Netflix’s The Adam Project stars Ryan Reynolds in a sci-fi action adventure that sees him travel through time to meet his younger self and reconcile with his long-dead father. The general premise is relatively sound – time travel is established in the future but the film itself takes place almost entirely in the present day (cleverly averting the need for overly excessive visual effects). However, it’s clear that The Adam Project (as it is, at least) was built around one central idea: Ryan Reynolds interacting with a younger version of himself.
It’s so central to the film that The Adam Project was always going to live or die on the merit of the young actor’s performance. Cast in the role of young Adam Reed is Walker Scobell, and he delivers the exact level of sarcastic charm as Reynolds (with a little abrasiveness added in for reasons that work well within the film’s story). The dynamic between the two works relatively well, owing partly to Reynold’s ability to share chemistry with practically anyone and partly to Scobell’s spot-on mimicry of Reynold’s mannerisms.
Rounding out the cast is Mark Ruffalo, who plays Adam’s distracted but loving father (who also happens to be the inventor of time travel), Jennifer Garner, who plays Adam’s grieving mother, and Catherine Keener, who plays the cartoonishly evil Maya Sorian, a businesswoman intent on killing Adam.

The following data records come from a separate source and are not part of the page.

(** A segment that starts with another scheme, or with a parameter, is no Bearer challenge. *)
Lemma bearer_not a o x u : str_forall blank a = true -> token o -> x = "="%char \/ x = " "%char /\ EqualFold o bearer = false ->
  bearerSchemeAt (a +:+ o +:+ String x u) = None.
Proof.
  intros Ha Ho Hx. unfold bearerSchemeAt. rewrite skip_blanks_token by done.
  destruct (_ <? _)%nat eqn:El; [done|]. cbn [orb]. destruct (EqualFold (str_take 6 _) bearer) eqn:Ef; [|done]. cbn [negb].
  destruct (decide (String.length o < 6)%nat) as [Hl|Hl].
  - exfalso. rewrite str_take_app_ge in Ef by lia. destruct (6 - String.length o)%nat eqn:En; [lia|]. cbn [str_take] in Ef.
    rewrite no_fold_bearer in Ef; [done|done|tauto].
  - rewrite str_take_app_le in Ef by lia. rewrite str_drop_app_le by lia. pose proof (str_take_drop 6 o) as Eo.
    destruct (str_drop 6 o) as [|c o'].
    + rewrite str_app_nil_r in Eo. rewrite Eo in Ef. cbn [String.append]. destruct Hx as [->|[-> Hx]]; [done|congruence].
    + cbn [String.append]. destruct Ho as [Ho _]. rewrite <- Eo, str_forall_app in Ho. cbn [str_forall] in Ho.
      apply andb_true_iff in Ho as [_ [Hc _]%andb_true_iff].
      assert (negb (blank c) && negb (Ascii.eqb c ",") = true) as ->; [|done]. clear -Hc. revert c Hc. by apply ascii_impl_dec.
Qed.

Lemma bearer_at a scheme u : str_forall blank a = true -> token scheme -> String.length scheme = 6%nat -> EqualFold scheme bearer = true ->
  (match skip_blanks u with String "="%char _ => False | _ => True end) ->
  bearerSchemeAt (a +:+ scheme +:+ " " +:+ u) = Some (" " +:+ u).
Proof.
  intros Ha Hs Hl Hf Hu. unfold bearerSchemeAt. rewrite skip_blanks_token by done.
  replace (_ <? _)%nat with false by (symmetry; apply Nat.ltb_ge; rewrite str_length_app; lia).
  rewrite <- Hl, str_take_app_length, str_drop_app_length, Hf. cbn.
  destruct (skip_blanks u) as [|c w]; [done|]. by destruct c as [[] [] [] [] [] [] [] []].
Qed.

Lemma bearer_escape v r seg : bearer_from (escape v +:+ String dquote r) seg false true false = bearer_from r seg false false false.
Proof.
  induction v as [|c v IH]; [done|]. cbn [escape]. destruct (_ || _) eqn:E.
  - cbn [String.append bearer_from andb negb]. rewrite Ascii.eqb_refl. done.
  - apply orb_false_iff in E as [E1 E2]. cbn [String.append bearer_from andb negb]. rewrite E1, E2, andb_false_r. done.
Qed.

Lemma bearer_step c r seg start : plain_byte c = true -> (start = true -> bearerSchemeAt seg = None) ->
  bearer_from (String c r) seg start false false = bearer_from r seg false false false.
Proof.
  unfold plain_byte. intros [H1 H2]%andb_true_iff Hs. apply negb_true_iff in H1, H2. cbn [bearer_from negb andb].
  destruct start; [rewrite Hs by done|]; by rewrite H1, H2.
Qed.

Lemma bearer_plain k r seg : str_forall plain_byte k = true -> bearer_from (k +:+ r) seg false false false = bearer_from r seg false false false.
Proof.
  induction k as [|c k IH]; [done|]. cbn [str_forall]. intros [Hc Hk]%andb_true_iff. cbn [String.append].
  rewrite bearer_step by done. auto.
Qed.

Lemma bearer_param p r seg : token (fst p) -> bearer_from (param_text p +:+ r) seg false false false = bearer_from r seg false false false.
Proof.
  intros [Hk _]. unfold param_text, quote. rewrite <- !str_app_assoc, bearer_plain by by apply token_plain_bytes.
  rewrite (bearer_plain "=") by done. cbn [String.append]. cbn [bearer_from negb andb]. change (Ascii.eqb dquote dquote) with true. cbv iota.
  rewrite <- str_app_assoc. apply bearer_escape.
Qed.

(** The first bytes of a segment that is no Bearer challenge. *)
Lemma bearer_segment a o x u : str_forall blank a = true -> token o -> x = "="%char \/ x = " "%char /\ EqualFold o bearer = false ->
  let seg := a +:+ o +:+ String x u in bearer_from seg seg true false false = bearer_from u seg false false false.
Proof.
  intros Ha Ho Hx seg. pose proof (bearer_not a o x u Ha Ho Hx) as Hn. fold seg in Hn.
  assert (exists c w, seg = String c w /\ plain_byte c = true /\ w = str_drop 1 (a +:+ o) +:+ String x u /\ str_forall plain_byte (str_drop 1 (a +:+ o)) = true)
    as (c & w & E & Hc & Ew & Hw).
  { assert (str_forall plain_byte (a +:+ o) = true) as Hp.
    { rewrite str_forall_app. rewrite (token_plain_bytes o) by apply Ho. rewrite andb_true_r. revert Ha. apply str_forall_impl. by apply ascii_impl_dec. }
    destruct (a +:+ o) as [|c w] eqn:E; [by apply str_app_eq_nil in E as [_ ->]; destruct Ho|].
    cbn [str_forall] in Hp. apply andb_true_iff in Hp as [Hc Hw]. exists c, (w +:+ String x u). unfold seg. rewrite str_app_assoc, E. auto. }
  rewrite E at 1. rewrite bearer_step by done. rewrite Ew, bearer_plain by done.
  apply bearer_step; [by destruct Hx as [->|[-> _]]|done].
Qed.

Lemma bearer_comma r seg : bearer_from ("," +:+ r) seg false false false = bearer_from r r true false false.
Proof. reflexivity. Qed.

Lemma bearer_other a o r : str_forall blank a = true -> other_ok o ->
  let seg := a +:+ other_text o +:+ ", " +:+ r in bearer_from seg seg true false false = bearer_from (" " +:+ r) (" " +:+ r) true false false.
Proof.
  intros Ha (Ho & Hf & Hne & Hps) seg. destruct o as [o [|p ps]]; [done|]. cbn [fst snd] in *. inversion Hps as [|? ? Hp Hps']; subst. clear Hne Hps.
  assert (seg = a +:+ o +:+ String " " (param_text p +:+ concat_str (map (fun p => ", " +:+ param_text p) ps) +:+ ", " +:+ r)) as E.
  { unfold seg, other_text, challenge. cbn [fst snd]. rewrite join_params_cons, <- !str_app_assoc. done. }
  rewrite E. pose proof (bearer_segment a o " " (param_text p +:+ concat_str (map (fun p => ", " +:+ param_text p) ps) +:+ ", " +:+ r) Ha Ho) as Hs.
  cbv zeta in Hs. rewrite Hs by auto. rewrite bearer_param by done. clear E Hs Hp. clearbody seg.
  generalize (a +:+ o +:+ String " " (param_text p +:+ concat_str (map (fun p => ", " +:+ param_text p) ps) +:+ ", " +:+ r)).
  induction Hps' as [|q ps Hq _ IH]; intros sg; cbn [map concat_str foldr].
  - done.
  - change (foldr append "") with concat_str. rewrite <- !str_app_assoc.
    match goal with |- bearer_from (", " +:+ ?x) _ _ _ _ = _ => change (", " +:+ x) with ("," +:+ " " +:+ x) end. rewrite bearer_comma.
    change (param_text q) with (fst q +:+ "=" +:+ quote (snd q)). rewrite <- !str_app_assoc.
    match goal with |- bearer_from (" " +:+ _ +:+ "=" +:+ ?x) _ _ _ _ = _ =>
      change ("=" +:+ x) with (String "=" x); pose proof (bearer_segment " " (fst q) "=" x eq_refl Hq (or_introl eq_refl)) as Hs end.
    cbv zeta in Hs. rewrite Hs. clear Hs. unfold quote. rewrite str_app_cons, <- str_app_assoc. cbn [bearer_from negb andb].
    change (Ascii.eqb dquote dquote) with true. cbv iota. cbn [String.append]. rewrite bearer_escape. apply IH.
Qed.

Definition before_text (others : list (string * list (string * string))) : string := concat_str (map (fun o => other_text o +:+ ", ") others).

Lemma bearer_found a scheme ps before r : str_forall blank a = true -> token scheme -> String.length scheme = 6%nat ->
  EqualFold scheme bearer = true -> params_ok ps -> Forall other_ok before ->
  let h := a +:+ before_text before +:+ challenge scheme ps +:+ r in
  bearer_from h h true false false = Some (" " +:+ join ", " (map param_text ps) +:+ r).
Proof.
  intros Ha Hs Hl Hf Hps Hb. revert a Ha. induction Hb as [|o before Ho _ IH]; intros a Ha h; subst h.
  - cbn [before_text map concat_str foldr]. change ("" +:+ ?x) with x. unfold challenge. rewrite <- !str_app_assoc.
    assert (bearerSchemeAt (a +:+ scheme +:+ " " +:+ join ", " (map param_text ps) +:+ r) = Some (" " +:+ join ", " (map param_text ps) +:+ r)) as E.
    { apply bearer_at; try done. destruct Hps as [Hne Hps], Hps as [|p ps Hp _]; [done|]. rewrite join_params_cons.
      unfold param_text at 1. destruct (token_split (fst p) Hp) as (c & s & _ & _ & -> & _ & Hc & _). cbn [String.append skip_blanks].
      rewrite (token_not_blank c Hc). by destruct c as [[] [] [] [] [] [] [] []]. }
    destruct (a +:+ scheme +:+ " " +:+ join ", " (map param_text ps) +:+ r) as [|c w] eqn:Eh; [by vm_compute in E|].
    cbn [bearer_from negb andb]. by rewrite E.
  - unfold before_text. cbn [map concat_str foldr]. change (foldr append "" (map (fun o => other_text o +:+ ", ") before)) with (before_text before).
    rewrite <- !str_app_assoc. rewrite (bearer_other a o (before_text before +:+ challenge scheme ps +:+ r) Ha Ho).
    by apply (IH " ").
Qed.

(** C26: from a header that holds a Bearer challenge (its name in any letter case) between
    other challenges, any parameter the challenge was given is read back, whatever
    characters its value has: the value of the first parameter of that name, or the empty
    string.  A Bearer challenge quoted inside another one is never taken for it. *)
Theorem challenge_roundtrip before scheme ps after param :
  Forall other_ok before -> Forall other_ok after -> params_ok ps ->
  token scheme -> String.length scheme = 6%nat -> EqualFold scheme bearer = true ->
  parseWWWAuthParam (before_text before +:+ challenge scheme ps +:+ after_text after) param =
  match List.find (fun p => EqualFold (fst p) param) ps with Some p => snd p | None => "" end.
Proof.
  intros Hb Ha Hps Hs Hl Hf. unfold parseWWWAuthParam, splitAuthParams, bearerStart.
  pose proof (bearer_found "" scheme ps before (after_text after) eq_refl Hs Hl Hf Hps Hb) as E. cbv zeta in E.
  change ("" +:+ ?x) with x in E. rewrite E, split_challenge by done. apply find_params, Hps.
Qed.

Lemma challenge_roundtrip_witness :
  parseWWWAuthParam (before_text [("Basic", [("realm", "x, Bearer scope=y")])] +:+ challenge "bearer" [("error", "no"); ("Scope", String dquote "a, b")] +:+
    after_text [("Digest", [("scope", "z")])]) "scope" = String dquote "a, b".
Proof.
  assert (forall k, k ∈ ["Basic"; "realm"; "bearer"; "error"; "Scope"; "Digest"; "scope"] -> token k) as Ht.
  { intros k Hk. repeat (apply elem_of_cons in Hk as [->|Hk]; [split; [reflexivity|discriminate]|]). by apply not_elem_of_nil in Hk. }
  apply (challenge_roundtrip [("Basic", [("realm", "x, Bearer scope=y")])] "bearer" [("error", "no"); ("Scope", String dquote "a, b")]
    [("Digest", [("scope", "z")])] "scope").
  - repeat constructor; try discriminate; apply Ht; set_solver.
  - repeat constructor; try discriminate; apply Ht; set_solver.
  - split; [discriminate|]. repeat constructor; apply Ht; set_solver.
  - apply Ht. set_solver.
  - reflexivity.
  - vm_compute. reflexivity.
Defined.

Generally, The Adam Project is a sleekly presented sci-fi, although in places, that veneer slips slightly. The most obvious example of this is the de-aging of Keener, which looks distinctly alien and not at all human. However, its action sequences are well-realized, even those that are particularly CGI-heavy.
One of the biggest disappointments of the film was the handling of its female characters. Garner is excellent, but severely underutilized, Keener is reduced to a two-dimensional villain, and Zoe Saldaña is excellent in her role as Adam’s time-stranded wife, but she’s given just three short scenes in the entire film (despite being the driven force behind its plot).
Still, this is shored up by Reynolds’ performance, which incorporates his many strengths. At times, this comes across as Reynolds simply playing the same role he’s become famous for – fast-talking, sarcastic action star with a heart of gold – but there are more than few moments where genuine emotion shines through, highlighting his talent.
The Adam Project touches on deeper themes, but only just enough to hit a handful of emotional notes. It doesn’t explore anything particularly complex or original, but with a solidly written sci-fi story and an entertaining and comedic chemistry between its stars, The Adam Project entertains in exactly the way you’d expect from the Ryan Reynolds-Shawn Levy combo.
Summary: The Adam Project combines sci-fi with action and comedy, although none of its three genres feels fully established. The chemistry between its stars makes it work well, though, even if it does have some untapped potential.
Highlights: The film’s most emotional moments display some genuinely impressive acting from its stars, and Reynolds and Scobell share some entertaining back and forth.